Well, to “post colonial and post European Union Brits it apparently seems silly, and making that last pint or two of milk last as long as possible makes sense.
But it’s illegal, all the time, not just if you get caught.
Why risk the wrath of the French customs?
Is it a game?

Bon voyage.

But is it illegal? I'd be interested to know where you gained that impression.

This is a bit conjectural, but I think the EU has fairly recently (post Brexit) clarified the way border controls should be interpreted in the case of people and goods arriving by ferry or the tunnel. The regulations were intended primarily to control commercial imports of plants and plant materials, plus animals and animal products. However, trying to conduct the kinds of controls envisaged in those regulations at sea ports and the chunnel terminal in the case of passenger coaches, motorhomes, caravanners - and any others entering the EU with food for their onward journeys - could only result in crippling delays that would. eventually, feed back into delays for commercial operators.

So, to avoid making a mountain out of the proverbial molehill, they seem to have relaxed the requirement for biological and phyto security inspections where the quantities of foodstuffs involved are small and are intended for consumption by those transporting them and not for entry commercially into the European single market.
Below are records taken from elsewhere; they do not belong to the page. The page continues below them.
(* ===== verification/_CoqProject ===== *)
-Q . S2P
Prelude.v
PyDict.v
Effect.v
PyHeap.v
States.v
PyStr.v
Functional.v
ChainMap.v
Settings.v
LimitedSet.v
Buffers.v
CronParser.v
Calendar.v
CronSchedule.v
Graph.v
Bootsteps.v
WorkerState.v
RegistryRaces.v
Request.v
Beat.v
Bisect.v
EventState.v
Routing.v
Autoscale.v
Trace.v
Exceptions.v
Backoff.v
TaskRetry.v
Payload.v
Backend.v
Chord.v
Mark.v
Polling.v
Canvas.v
ChainSteps.v
Groups.v
Results.v
StoredResults.v
Messages.v
RateLimit.v
Consumer.v
RedisChord.v
RedisConsumer.v
Signals.v
EventDispatch.v
RemoteControl.v
Gossip.v
AppRegistry.v
Calling.v
AsyncResults.v
RpcBackend.v
ControlClient.v
SafeRepr.v
DelayedDelivery.v
Stamping.v
PersistentSchedule.v
MultiParser.v
MultiCluster.v
Interleave.v
Pidfile.v
ElasticStore.v
Security.v
(* ===== verification/Effect.v ===== *)
(** Programs with a mutable state and exceptions.  A program maps a state to
    the state it leaves behind and an outcome: exceptions do not roll the state
    back.  Used by the components whose methods mutate objects and call out to
    other code. *)

From S2P Require Import Prelude.

Definition eff (S A : Type) : Type := S → S * outcome A.

Declare Scope eff_scope.
Delimit Scope eff_scope with eff.

Section Eff.
Context {S : Type}.

Definition eret {A} (a : A) : eff S A := λ s, (s, Ok a).
Definition eraise {A} (e : exn) : eff S A := λ s, (s, Raise e).
Definition ebind {A B} (c : eff S A) (k : A → eff S B) : eff S B := λ s,
  match c s with
  | (s, Ok a) => k a s
  | (s, Raise e) => (s, Raise e)
  | (s, Diverge) => (s, Diverge)
  end.

Definition eget {A} (f : S → A) : eff S A := λ s, (s, Ok (f s)).
Definition emodify (f : S → S) : eff S () := λ s, (f s, Ok ()).
Definition elift {A} (c : outcome A) : eff S A := λ s, (s, c).
Definition ewhen (b : bool) (c : eff S ()) : eff S () := if b then c else eret ().

(** [try: c  except: h] *)
Definition ecatch {A} (c : eff S A) (h : exn → eff S A) : eff S A := λ s,
  match c s with
  | (s, Raise e) => h e s
  | r => r
  end.

(** [try: c  except: h  else: k] *)
Definition etry {A B} (c : eff S A) (h : exn → eff S B) (k : A → eff S B) : eff S B := λ s,
  match c s with
  | (s, Ok a) => k a s
  | (s, Raise e) => h e s
  | (s, Diverge) => (s, Diverge)
  end.

(** [try: c  finally: f]; an exception of [f] replaces that of [c] *)
Definition efinally {A} (c : eff S A) (f : eff S ()) : eff S A := λ s,
  match c s with
  | (s, r) => match f s with
              | (s, Ok _) => (s, r)
              | (s, Raise e) => (s, Raise e)
              | (s, Diverge) => (s, Diverge)
              end
  end.

Fixpoint eiter {A} (f : A → eff S ()) (l : list A) : eff S () :=
  match l with
  | [] => eret ()
  | a :: l => ebind (f a) (λ _, eiter f l)
  end.
End Eff.

Notation "'do!' x := c 'in' k" := (ebind c (λ x, k))
  (at level 10, x pattern, c at level 100, k at level 200) : eff_scope.
Notation "'run!' c 'in' k" := (ebind c (λ _, k))
  (at level 10, c at level 100, k at level 200) : eff_scope.

(** ** Running a program one step *)

Lemma ebind_Ok {S A B} (c : eff S A) (k : A → eff S B) s s' a : c s = (s', Ok a) → ebind c k s = k a s'.
Proof. unfold ebind. by intros ->. Qed.

Lemma ebind_Raise {S A B} (c : eff S A) (k : A → eff S B) s s' e : c s = (s', Raise e) → ebind c k s = (s', Raise e).
Proof. unfold ebind. by intros ->. Qed.

Lemma ebind_get {S A B} (f : S → A) (k : A → eff S B) s : ebind (eget f) k s = k (f s) s.
Proof. done. Qed.

Lemma ebind_modify {S B} (f : S → S) (k : () → eff S B) s : ebind (emodify f) k s = k () (f s).
Proof. done. Qed.

Lemma ebind_returns {S A B} (c : eff S A) (k : A → eff S B) s s' b :
  ebind c k s = (s', Ok b) ↔ ∃ a s1, c s = (s1, Ok a) ∧ k a s1 = (s', Ok b).
Proof. unfold ebind. destruct (c s) as [s1 [a|e|]]; naive_solver. Qed.

(** ** Invariants of programs *)

(** Whatever the outcome, the program leads from states with [I] to states
    with [I]. *)
Definition keeps {S A} (I : S → Prop) (c : eff S A) : Prop := ∀ s, I s → I (c s).1.

(** The program relates the states before and after it. *)
Definition relates {S A} (R : S → S → Prop) (c : eff S A) : Prop := ∀ s, R s (c s).1.

Section Keeps.
Context {S : Type} (I : S → Prop).

Lemma keeps_ret {A} (a : A) : keeps I (eret a).
Proof. by intros s. Qed.
Lemma keeps_raise {A} e : keeps I (@eraise S A e).
Proof. by intros s. Qed.
Lemma keeps_lift {A} (c : outcome A) : keeps I (elift c).
Proof. by intros s. Qed.
Lemma keeps_get {A} (f : S → A) : keeps I (eget f).
Proof. by intros s. Qed.
Lemma keeps_modify (f : S → S) : (∀ s, I s → I (f s)) → keeps I (emodify f).
Proof. intros Hf s. apply Hf. Qed.

Lemma keeps_bind {A B} (c : eff S A) (k : A → eff S B) :
  keeps I c → (∀ a, keeps I (k a)) → keeps I (ebind c k).
Proof.
  intros Hc Hk s Hs. unfold ebind. specialize (Hc s Hs).
  destruct (c s) as [s' [a|e|]]; simpl in *; [by apply Hk|done..].
Qed.

Lemma keeps_when b (c : eff S ()) : keeps I c → keeps I (ewhen b c).
Proof. destruct b; [done|]. intros _. apply keeps_ret. Qed.

Lemma keeps_catch {A} (c : eff S A) h : keeps I c → (∀ e, keeps I (h e)) → keeps I (ecatch c h).
Proof.
  intros Hc Hh s Hs. unfold ecatch. specialize (Hc s Hs).
  destruct (c s) as [s' [a|e|]]; simpl in *; [done|by apply Hh|done].
Qed.

Lemma catch_from {A} (c : eff S A) h s : I (c s).1 → (∀ e, keeps I (h e)) → I (ecatch c h s).1.
Proof. intros Hc Hh. unfold ecatch. destruct (c s) as [s' [a|e|]]; simpl in *; [done|by apply Hh|done]. Qed.

Lemma keeps_try {A B} (c : eff S A) h (k : A → eff S B) :
  keeps I c → (∀ e, keeps I (h e)) → (∀ a, keeps I (k a)) → keeps I (etry c h k).
Proof.
  intros Hc Hh Hk s Hs. unfold etry. specialize (Hc s Hs).
  destruct (c s) as [s' [a|e|]]; simpl in *; [by apply Hk|by apply Hh|done].
Qed.

Lemma keeps_finally {A} (c : eff S A) f : keeps I c → keeps I f → keeps I (efinally c f).
Proof.
  intros Hc Hf s Hs. unfold efinally. specialize (Hc s Hs).
  destruct (c s) as [s' r]; simpl in *. specialize (Hf s' Hc). by destruct (f s') as [s'' []].
Qed.

Lemma keeps_iter {A} (f : A → eff S ()) l : (∀ a, keeps I (f a)) → keeps I (eiter f l).
Proof.
  intros Hf. induction l as [|a l IH]; simpl; [apply keeps_ret|]. by apply keeps_bind.
Qed.
End Keeps.

(** ** Triples: [Q] when the program returns, [E] when it raises *)

Definition triple {S A} (P : S → Prop) (c : eff S A) (Q : A → S → Prop) (E : S → Prop) : Prop :=
  ∀ s, P s → match c s with
             | (s', Ok a) => Q a s'
             | (s', _) => E s'
             end.

Section Triple.
Context {S : Type} (E : S → Prop).

Lemma triple_bind {A B} P (c : eff S A) Q (k : A → eff S B) R :
  triple P c Q E → (∀ a, triple (Q a) (k a) R E) → triple P (ebind c k) R E.
Proof.
  intros Hc Hk s Hs. unfold ebind. specialize (Hc s Hs).
  destruct (c s) as [s' [a|e|]]; simpl in *; [by apply Hk|done..].
Qed.

Lemma triple_get {A} P (f : S → A) : triple P (eget f) (λ a s, P s ∧ a = f s) E.
Proof. by intros s. Qed.
Lemma triple_ret {A} (Q : A → S → Prop) a : triple (Q a) (eret a) Q E.
Proof. by intros s. Qed.
Lemma triple_raise {A} (P : S → Prop) (Q : A → S → Prop) e : (∀ s, P s → E s) → triple P (eraise e) Q E.
Proof. intros H s. apply H. Qed.
Lemma triple_modify (P : S → Prop) f (Q : () → S → Prop) : (∀ s, P s → Q () (f s)) → triple P (emodify f) Q E.
Proof. intros H s. apply H. Qed.

Lemma triple_when b (c : eff S ()) P Q : triple P c (λ _, Q) E → (∀ s, P s → Q s) → triple P (ewhen b c) (λ _, Q) E.
Proof. intros Hc HP. destruct b; [done|]. intros s. apply HP. Qed.

Lemma triple_conseq {A} P P' (c : eff S A) Q Q' :
  triple P c Q E → (∀ s, P' s → P s) → (∀ a s, Q a s → Q' a s) → triple P' c Q' E.
Proof.
  intros Hc HP HQ s Hs. specialize (Hc s (HP s Hs)). destruct (c s) as [s' [a|e|]]; [by apply HQ|done..].
Qed.
End Triple.

Create HintDb keeps.
#[export] Hint Resolve keeps_ret keeps_raise keeps_lift keeps_get keeps_when : keeps.

(** Splits a program along its structure; what is left are the calls and state
    changes the invariant is about. *)
Ltac keeps_step :=
  match goal with
  | |- keeps _ (ebind _ _) => apply keeps_bind; [|intros]
  | |- keeps _ (ewhen _ _) => apply keeps_when
  | |- keeps _ (ecatch _ _) => apply keeps_catch; [|intros]
  | |- keeps _ (etry _ _ _) => apply keeps_try; [|intros|intros]
  | |- keeps _ (efinally _ _) => apply keeps_finally
  | |- keeps _ (eiter _ _) => apply keeps_iter; intros
  | |- keeps _ (if ?b then _ else _) => destruct b
  | |- keeps _ (match ?x with _ => _ end) => destruct x
  | |- keeps _ _ => solve [eauto 2 with keeps]
  end.
Ltac keeps := intros; repeat keeps_step.
Lemma choose_info_spec new_info old_info new old prefix :
  choose_info new_info old_info new old prefix =
    if prefix_truthy prefix then (new_info, ∅)
    else if decide (size new < size old) then (old_info, new) else (new_info, old).
Proof.
  unfold choose_info. destruct (prefix_truthy prefix).
  { by repeat case_match; simplify_eq. }
  assert (new = ∅ ↔ size new = 0) as Hn by (by rewrite size_empty_iff, leibniz_equiv_iff).
  assert (old = ∅ ↔ size old = 0) as Ho by (by rewrite size_empty_iff, leibniz_equiv_iff).
  destruct (bool_decide (new = ∅)) eqn:En, (bool_decide (old = ∅)) eqn:Eo; simpl; zbool;
    case_decide as Hd; rewrite ?Hn, ?Ho in *; try lia; try done.
  - destruct (size new <? size old) eqn:E1; zbool; [|lia]. simpl.
    by rewrite (proj2 (Nat.ltb_ge _ _)) by lia.
  - rewrite (proj2 (Nat.ltb_ge (size new) (size old))) by lia. simpl. by case_ifs.
Qed.

(** [detect_settings] decides by majority.  Without a prefix the old naming
    scheme is used iff the configuration has strictly more old names than new
    ones, with a prefix the new one always; the defaults are those of the scheme
    and the keys set before are renamed into it.  It raises
    [ImproperlyConfigured] iff some name of the other scheme is given without
    its counterpart in the chosen scheme; nothing else is ever raised if the
    tables translate every name they list. *)
Theorem detect_settings_majority new_info old_info all_keys old_keys conf preconf ignore prefix :
  (∀ k, k ∈ old_keys → is_Some (dict_get (si_convert new_info) k)) →
  (∀ k, k ∈ all_keys → is_Some (dict_get (si_convert old_info) k)) →
  let have : gset string := list_to_set (dict_keys (default preconf conf)) ∖ ignore in
  let old := prefix_truthy prefix = false ∧ size (have ∩ all_keys) < size (have ∩ old_keys) in
  let info := if decide old then old_info else new_info in
  let other := if prefix_truthy prefix then ∅ else if decide old then have ∩ all_keys else have ∩ old_keys in
  let mixed := ∃ k n, k ∈ other ∧ dict_get (si_convert info) k = Some n ∧ n ∉ have in
  match detect_settings new_info old_info all_keys old_keys conf preconf ignore prefix with
  | Ok c => ¬ mixed ∧ st_deprecated c = have ∩ old_keys ∧
            cm_defaults (cv_chain (st_view c)) = [default [] conf; si_defaults info] ∧
            cv_prefix (st_view c) = norm_prefix prefix ∧
            (∀ k, k ∈ dict_keys (cm_changes (cv_chain (st_view c))) →
                  ∃ k', k' ∈ dict_keys preconf ∧ k = default k' (dict_get (si_convert info) k'))
  | Raise e => mixed ∧ e = ImproperlyConfigured
  | Diverge => False
  end.
Proof.
  intros Hold Hnew have old info other mixed. unfold detect_settings. fold have.
  rewrite choose_info_spec.
  assert ((if prefix_truthy prefix then (new_info, ∅)
           else if decide (size (have ∩ all_keys) < size (have ∩ old_keys))
                then (old_info, have ∩ all_keys) else (new_info, have ∩ old_keys)) = (info, other)) as ->.
  { unfold info, other, old. destruct (prefix_truthy prefix); [by rewrite decide_False by naive_solver|].
    destruct (decide (size _ < size _)); [by rewrite !decide_True|by rewrite !decide_False by naive_solver]. }
  destruct (really_left_spec info (elements other) have) as (rl & -> & Hrl).
  { intros k Hk%elem_of_elements. unfold info, other, old in *.
    destruct (prefix_truthy prefix); [set_solver|]. case_decide; [|apply Hold; set_solver].
    apply Hnew; set_solver. }
  simpl. assert (mixed ↔ rl ≠ []) as Hm.
  { unfold mixed. split.
    - intros (k & n & Hk & Hn & Hh) ->. apply (not_elem_of_nil k), Hrl.
      rewrite elem_of_elements. eauto.
    - intros Hne. destruct rl as [|k rl]; [done|].
      destruct (proj1 (Hrl k)) as [Hk (n & ? & ?)]; [left|]. exists k, n.
      by rewrite <-elem_of_elements. }
  destruct (bool_decide (rl = [])) eqn:E; zbool; simpl; [|by rewrite Hm].
  split_and!; try done; [by rewrite Hm; naive_solver|].
  intros k Hk. revert Hk. unfold dict_update.
  assert (∀ d (l : pydict string setting), k ∈ dict_keys (foldl (λ d '(k, v), dict_set d k v) d l) →
            k ∈ dict_keys d ∨ k ∈ dict_keys l) as Hf.
  { intros d l. revert d. induction l as [|[k1 v1] l IH]; intros d; simpl; [by left|].
    intros [Hin|Hin]%IH; [apply elem_of_dict_keys_set in Hin; set_solver|set_solver]. }
  intros [Hin|Hin]%Hf; [set_solver|].
  unfold dict_keys in Hin. rewrite <-list_fmap_compose in Hin.
  apply list_elem_of_fmap in Hin as ([k' v'] & -> & Hin). exists k'. split; [|done].
  apply list_elem_of_fmap. by exists (k', v').
Qed.

(** A value counts as set by the user only under its literal name: prefixes and
    the old/new translation do not apply. *)
Lemma value_set_for_spec c key :
  value_set_for c key = existsb (λ m, dict_in m key) (removelast (cm_maps (cv_chain (st_view c)))).
Proof.
  unfold value_set_for, without_defaults, cv_contains, to_keys. simpl.
  rewrite orb_false_r. unfold cm_contains. simpl. done.
Qed.
End Settings.

Definition ex_new : settings_info := SI [("broker_url", SNone)] [("BROKER_URL", "broker_url")].
Definition ex_old : settings_info := SI [("BROKER_URL", SNone)] [("broker_url", "BROKER_URL")].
I have found this - make of it what you will, I'm not an international lawyer!

COMMISSION DELEGATED REGULATION (EU) 2019/2122
of 10 October 2019
supplementing Regulation (EU) 2017/625 of the European Parliament and of the Council as regards certain categories of animals and goods exempted from official controls at border control posts, specific controls on passengers’ personal luggage and on small consignments of goods sent to natural persons which are not intended to be placed on the market and amending Commission Regulation (EU) No 142/2011
.

Note that it says "exempted from official controls at borders". It continues:

Whereas:

(1) Article 48 of Regulation (EU) 2017/625 empowers the Commission to adopt rules exempting certain categories of animals and goods from official controls at border control posts, when such an exemption is justified. Point (d)(ii) of Article 53(1) of Regulation (EU) 2017/625 empowers the Commission to adopt rules concerning specific official control tasks performed by customs authorities or other public authorities, insofar as those tasks are not already falling under the responsibility of those authorities, on passengers’ personal luggage.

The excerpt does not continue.